▸ **Supplied data**
Definition manifest_fixed (manifest : gmap string json) (name : string)
  : M (gmap string json) :=
  p ← lift (path_join [] name);
  h ← hash_file p;
  mret (<[name := JStr h]> manifest).

Lemma manifest_fixed_sound l m w m' w' :
  (∀ name, name ∈ l → name ∈ fixed_names) →
  manifest_sound (disk w) m →
  fold_each l m manifest_fixed w = (Return m', w') →
  w' = w ∧ manifest_sound (disk w) m'
  ∧ (∀ name, name ∈ l → is_Some (m' !! name))
  ∧ (∀ name, is_Some (m !! name) → is_Some (m' !! name)).
Proof.
  revert m. induction l as [|name l IH]; intros m Hl Hm.
  - intros [= <- <-]. split; [done|]. split; [done|]. split; [|done].
    intros name Hname. by apply elem_of_nil in Hname.
  - rewrite fold_each_cons.
    destruct (manifest_fixed m name w) as [[m1|e] w1] eqn:Hname; [|done].
    unfold manifest_fixed in Hname.
    apply bind_Return_inv in Hname as (p & w2 & [Hp ->]%lift_Return_inv & Hrest).
    apply path_join_Return in Hp as [-> _].
    apply bind_Return_inv in Hrest as (h & w3 & Hhash & Hret).
    apply hash_file_Return in Hhash as [-> (data & Hp & ->)].
    injection Hret as <- <-. intros Hfold.
    apply IH in Hfold as (-> & Hsound & Hl' & Hkeys).
    + split; [done|]. split; [done|]. split.
      * intros name' [->|Hin]%elem_of_cons; [|by apply Hl'].
        apply Hkeys. rewrite lookup_insert_eq. eauto.
      * intros name' Hname'. apply Hkeys.
        destruct (decide (name' = name)) as [->|?].
        -- rewrite lookup_insert_eq. eauto.
        -- by rewrite lookup_insert_ne.
    + intros name' Hin. apply Hl. by right.
    + apply (manifest_sound_insert _ _ _ [name] data); [done| | |done].
      * apply resolve_fixed, Hl. by left.
      * apply fixed_not_manifest, Hl. by left.
Qed.
(** C2: when the deletion of the metadata entry fails, the process
    terminates there: with status zero when the entry was not found, with
    the status of [exit.WithError], which is not zero, for any other
    failure.  The credentials file and the active-profile pointer are not
    touched, and the last event is the message of the exit. *)
Theorem metadata_failure_terminates
    (profile : string) (s : State Ext) (name : string) (err : error) :
  exits_nonzero C ->
  In (EvCall (CDeleteProfile name) (Some err)) (events (deleteProfile C profile s)) ->
  let r := deleteProfile C profile s in
  name = profile /\
  outcome r =
    Exited (if os_IsNotExist (Some err) then 0
            else exit_status C "Failed to remove profile" err) /\
  (os_IsNotExist (Some err) = true -> outcome r = Exited 0) /\
  (os_IsNotExist (Some err) = false ->
   exists status, outcome r = Exited status /\ status <> 0) /\
  Forall (fun e => isLaterStep e = false) (events r) /\
  exists pre,
    events r =
      (pre ++
       [EvCall (CDeleteProfile profile) (Some err);
        if os_IsNotExist (Some err)
        then OutT Meh (quoted "{{.name}}" +:+ " profile does not exist")
               [("name", VStr profile)]
        else EvFatal "Failed to remove profile" err])%list.
Proof.
  intros [_ Hnz] Hin r.
  set (P := fun e : Event => isMetadataCall e = false /\ isLaterStep e = false).
  set (Q := fun r : Run Ext unit =>
    name = profile /\
    outcome r =
      Exited (if os_IsNotExist (Some err) then 0
              else exit_status C "Failed to remove profile" err) /\
    Forall (fun e => isLaterStep e = false) (events r) /\
    exists pre,
      events r =
        (pre ++
         [EvCall (CDeleteProfile profile) (Some err);
          if os_IsNotExist (Some err)
          then OutT Meh (quoted "{{.name}}" +:+ " profile does not exist")
                 [("name", VStr profile)]
          else EvFatal "Failed to remove profile" err])%list).
  assert (Hstable : forall evs r, Forall P evs -> Q r -> Q (prepend evs r)).
  { intros evs r0 Hevs (Hname & Hout & Hlater & pre & Hpre).
    split; [exact Hname|]. split; [exact Hout|]. split.
    - cbn [prepend events]. apply Forall_app. split; [|exact Hlater].
      eapply List.Forall_impl; [|exact Hevs]. now intros e [_ He].
    - exists (evs ++ pre)%list. cbn [prepend events]. now rewrite Hpre, app_assoc. }
  assert (HQ : Q r).
  { revert Hin. subst r.
    unfold deleteProfile, uninstallKubernetes, deleteProfileDirectory, removeDirectory.
    repeat match goal with
      | |- In _ (events (bind (call (CDeleteProfile _) _) _ _)) -> _ => fail 1
      | |- In _ (events (bind _ _ _)) -> _ =>
          apply (bind_through _ _ P Q);
          [ repeat first
              [ apply killMountProcess_emits; intros; split; reflexivity
              | emits_step ];
            split; reflexivity
          | intros [Hmeta _]; discriminate Hmeta
          | exact Hstable
          | intros ? ?; cbv beta ]
      | |- In _ (events (match ?x with _ => _ end _)) -> _ => destruct x
      | |- In _ (events (exit_WithError _ _ _ _)) -> _ =>
          let H := fresh in intros [H|[]]; discriminate H
      end.
    rewrite bind_call.
    match goal with
    | |- context [pkg_config_DeleteProfile C profile ?s0] =>
        destruct (pkg_config_DeleteProfile C profile s0) as [[derr|] sfin]
    end; cbn [fst snd].
    - destruct (os_IsNotExist (Some derr)) eqn:Hne.
      + unfold bind, emit, os_Exit, prepend; cbn [outcome final events app].
        intros [H|[H|[]]]; [|discriminate H]. injection H as Hn He.
        subst derr. unfold Q. rewrite Hne. split; [now symmetry|]. split; [reflexivity|].
        split; [repeat constructor|]. now exists [].
      + unfold bind, emit, ret, os_Exit, exit_WithError, prepend;
          cbn [outcome final events app].
        intros [H|[H|[]]]; [|discriminate H]. injection H as Hn He.
        subst derr. unfold Q. rewrite Hne. split; [now symmetry|]. split; [reflexivity|].
        split; [repeat constructor|]. now exists [].
    - rewrite bind_ret. cbn [prepend events]. intros [H|H]; [discriminate H|].
      exfalso. revert H. cbn [app].
      match goal with
      | |- In _ (events (?m _)) -> False =>
          assert (Hm : emits (fun ev => isMetadataCall ev = false) m)
      end.
      { repeat emits_step; reflexivity. }
      intros H. specialize (Hm sfin). rewrite List.Forall_forall in Hm.
      apply Hm in H. discriminate H. }
  destruct HQ as (Hname & Hout & Hlater & Hpre).
  split; [exact Hname|]. split; [exact Hout|]. split; [|split; [|now split]].
  - intros Hne. now rewrite Hout, Hne.
  - intros Hne. rewrite Hout, Hne. eexists. split; [reflexivity|]. apply Hnz.
Qed.
Definition textFilter (st : State) (rows : list Row) : list Row :=
  if JSString.truthy (filterText st) then
    List.filter (textMatches (filterText st)) rows
  else rows.

(** Date range filtering.  The callback of [columns.findIndex], on a
    header cell that is a text (see the conventions: on any other cell
    [col.toLowerCase()] throws). *)
Definition isDateColumn (col : string) : bool :=
  JSString.includes (toLowerCase col) "date"
  || JSString.includes (toLowerCase col) "time".

(** The callback of [rows.filter] in the date stage.  The [try] body
    builds three Date objects and compares them; none of these steps
    throws, so the body is a [Normal] completion on every row. *)
Definition dateInRange (range : DateRange) (dateColumnIndex : Z) (row : Row)
    : bool :=
  try_catch
    (let dateValue := Date_new (Row_get row dateColumnIndex) in
     let startDate :=
       if JSString.truthy (start range)
       then Some (Date_new (CText (start range))) else None in
     let endDate :=
       if JSString.truthy (stop range)
       then Some (Date_new (CText (stop range))) else None in
     Normal
       match startDate, endDate with
       | Some s, Some e => Date_ge dateValue s && Date_le dateValue e
       | Some s, None => Date_ge dateValue s
       | None, Some e => Date_le dateValue e
       | None, None => true
       end)
    (fun _ => true (* Include row if date parsing fails *)).

Definition dateFilter (st : State) (rows : list Row) : list Row :=
  if JSString.truthy (start (dateRange st))
     || JSString.truthy (stop (dateRange st)) then
    let dateColumnIndex := Array.findIndex isDateColumn (columns st) in
    if negb (dateColumnIndex =? -1) then
      List.filter (dateInRange (dateRange st) dateColumnIndex) rows
    else rows
  else rows.

(** Column selection filtering *)
Definition columnSelection (st : State) (rows : list Row) : list Row :=
  if (0 <? length (selectedColumns st))%nat
     && (length (selectedColumns st) <? length (columns st))%nat then
    let selectedIndices :=
      List.map (fun col => Array.indexOf (columns st) col)
        (selectedColumns st) in
    List.map (fun row => List.map (fun i => Row_get row i) selectedIndices)
      rows
  else rows.
(** X10. The same for the property-call table, whose entries are taken
    interface by interface and, within an interface, method by method: a
    method entry binds a symbol of its method list whenever no later method
    of the same entry and no method of a later interface entry reaches that
    symbol. *)
Theorem last_method_entry_binds_symbol
    (this : MacroManager IdentifierMacro CallMacro ConstructorMacro
              PropertyCallMacro)
    (index : NameIndex)
    (pre post : list (string * list (string * PropertyCallMacro)))
    (className : string) (mpre mpost : list (string * PropertyCallMacro))
    (methodName : string) (macro : PropertyCallMacro) (s : Symbol) :
  MacroManager_new host tables program typeChecker nodeModulesPath
    = Normal this ->
  scanDeclarations host program typeChecker nodeModulesPath = Normal index ->
  PROPERTY_CALL_MACROS tables
  = pre ++ (className, mpre ++ (methodName, macro) :: mpost) :: post ->
  recordedUnder (methodSymbols index className) methodName s ->
  (forall methodName' macro',
      (methodName', macro') ∈ mpost ->
      ~ recordedUnder (methodSymbols index className) methodName' s) ->
  (forall className' methodMacros' methodName' macro',
      (className', methodMacros') ∈ post ->
      (methodName', macro') ∈ methodMacros' ->
      ~ recordedUnder (methodSymbols index className') methodName' s) ->
  getPropertyCallMacro this s = Some macro.
Proof.
  intros Hnew Hscan Htable Hrec Hmpost Hpost.
  rewrite (MacroManager_new_scanned _ _ _ _ _ _ Hscan) in Hnew.
  apply bindMacros_Normal in Hnew as (_ & _ & _ & Hpcm).
  rewrite Htable, bindPropertyCallMacros_app in Hpcm.
  destruct (bindPropertyCallMacros index pre ∅) as [table1|]; [|discriminate].
  simpl in Hpcm. rewrite bindPropertyCallMacros_cons in Hpcm.
  destruct (interfaces index !! className) as [info|]; [|discriminate].
  destruct (bindEntries (methodSymbols index className) (noMethod className)
              (mpre ++ (methodName, macro) :: mpost) table1)
    as [table2|] eqn:Hms; [|discriminate].
  simpl in Hpcm.
  apply (bindPropertyCallMacros_bound _ _ _ _ _ _ Hpcm).
  - intros c' ms' m' p' Hc Hm Hrec'. destruct (Hpost _ _ _ _ Hc Hm Hrec').
  - left. exact (bindEntries_last _ _ _ _ _ _ _ _ _ Hms Hrec Hmpost).
Qed.

(** X11. After construction a symbol has an identifier macro exactly when
    the scanner recorded it under some name of the identifier table, and
    likewise for the call, constructor and property-call macros; no
    condition on the tables or on the symbols is needed. *)
Theorem symbol_bound_iff_recorded
    (this : MacroManager IdentifierMacro CallMacro ConstructorMacro
              PropertyCallMacro)
    (index : NameIndex) :
  MacroManager_new host tables program typeChecker nodeModulesPath
    = Normal this ->
  scanDeclarations host program typeChecker nodeModulesPath = Normal index ->
  forall s,
    (is_Some (getIdentifierMacro this s) <->
     exists name macro,
       (name, macro) ∈ IDENTIFIER_MACROS tables /\
       recordedUnder (identifierSymbols index) name s) /\
    (is_Some (getCallMacro this s) <->
     exists name macro,
       (name, macro) ∈ CALL_MACROS tables /\
       recordedUnder (functionSymbols index) name s) /\
    (is_Some (getConstructorMacro this s) <->
     exists name macro,
       (name, macro) ∈ CONSTRUCTOR_MACROS tables /\
       recordedUnder (constructorSymbols index) name s) /\
    (is_Some (getPropertyCallMacro this s) <->
     exists className methodMacros methodName macro,
       (className, methodMacros) ∈ PROPERTY_CALL_MACROS tables /\
       (methodName, macro) ∈ methodMacros /\
       recordedUnder (methodSymbols index className) methodName s).
Proof.
  intros Hnew Hscan s.
  rewrite (MacroManager_new_scanned _ _ _ _ _ _ Hscan) in Hnew.
  apply bindMacros_Normal in Hnew as (Hid & Hcall & Hctor & Hpcm).
  split; [|split; [|split]]; split.
  - intros [m Hm]. destruct (bindEntries_origin _ _ _ _ _ _ _ Hid Hm)
      as [He|(n & Hin & Hrec)]; [now rewrite lookup_empty in He | eauto].
  - intros Hreach. apply (bindEntries_reached _ _ _ _ _ _ Hid). now right.
  - intros [m Hm]. destruct (bindEntries_origin _ _ _ _ _ _ _ Hcall Hm)
      as [He|(n & Hin & Hrec)]; [now rewrite lookup_empty in He | eauto].
  - intros Hreach. apply (bindEntries_reached _ _ _ _ _ _ Hcall). now right.
  - intros [m Hm]. destruct (bindEntries_origin _ _ _ _ _ _ _ Hctor Hm)
      as [He|(n & Hin & Hrec)]; [now rewrite lookup_empty in He | eauto].
  - intros Hreach. apply (bindEntries_reached _ _ _ _ _ _ Hctor). now right.
  - intros [m Hm]. destruct (bindPropertyCallMacros_origin _ _ _ _ _ _ Hpcm Hm)
      as [He|(c & ms & n & Hc & Hin & Hrec)];
      [now rewrite lookup_empty in He | eauto 10].
  - intros Hreach. apply (bindPropertyCallMacros_reached _ _ _ _ _ Hpcm).
    now right.
Qed.

End Binding.

Lemma aliased_index_eq :
  scanDeclarations Scenario.host Aliased.program Scenario.typeChecker
    Scenario.nodeModulesPath
  = Normal Aliased.theIndex.
Proof. vm_compute. reflexivity. Qed.

Lemma aliased_manager_eq :
  MacroManager_new Scenario.host Aliased.tables Aliased.program
    Scenario.typeChecker Scenario.nodeModulesPath
  = Normal Aliased.theManager.
Proof. vm_compute. reflexivity. Qed.

(** The symbol declared as both [a] and [b] carries the macro of [b]. *)
Lemma last_entry_binds_symbol_witness :
  recordedUnder (identifierSymbols Aliased.theIndex) "a" 1%positive /\
  getIdentifierMacro Aliased.theManager 1%positive = Some "B".
Proof.
  split; [is_recorded|].
  destruct (last_entry_binds_symbol
              Scenario.host Aliased.program Scenario.typeChecker Aliased.tables
              Scenario.nodeModulesPath Aliased.theManager Aliased.theIndex
              aliased_manager_eq aliased_index_eq)
    as (Hid & _).
  apply (Hid [("a", "A")] "b" "B" [("c", "C")]).
  - reflexivity.
  - is_recorded.
  - intros n m Hin R. split_elem_of. read_recorded. split_elem_of. discriminate.
Defined.

Lemma methods_index_eq :
  scanDeclarations Scenario.host Methods.program Methods.typeChecker
    Scenario.nodeModulesPath
  = Normal Methods.theIndex.
Proof. vm_compute. reflexivity. Qed.

Lemma methods_manager_eq :
  MacroManager_new Scenario.host Methods.tables Methods.program
    Methods.typeChecker Scenario.nodeModulesPath
  = Normal Methods.theManager.
Proof. vm_compute. reflexivity. Qed.

(** The symbol recorded for both [Map.get] and [Array.push] carries the
    macro of [push], the later entry: [shift] and [Set.add], which come
    after it, do not reach the symbol. *)
Lemma last_method_entry_binds_symbol_witness :
  recordedUnder (methodSymbols Methods.theIndex "Map") "get" 40%positive /\
  getPropertyCallMacro Methods.theManager 40%positive = Some "P1".
Proof.
  split; [is_recorded|].
  apply (last_method_entry_binds_symbol
           Scenario.host Methods.program Methods.typeChecker Methods.tables
           Scenario.nodeModulesPath Methods.theManager Methods.theIndex
           [("Map", [("get", "G")])] [("Set", [("add", "A")])]
           "Array" [("pop", "P0")] [("shift", "S")] "push" "P1" 40%positive
           methods_manager_eq methods_index_eq eq_refl).
  - is_recorded.
  - intros n m Hin R. split_elem_of. read_recorded. split_elem_of. discriminate.
  - intros c ms n m Hc Hin R. split_elem_of. split_elem_of.
    read_recorded. split_elem_of. discriminate.
Defined.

▸ **What you should do**
Where the string "EvFatal" shows up in the listing above, copy the line that holds it.

▸ **Solution for this problem**
        else EvFatal "Failed to remove profile" err])%list.
          else EvFatal "Failed to remove profile" err])%list).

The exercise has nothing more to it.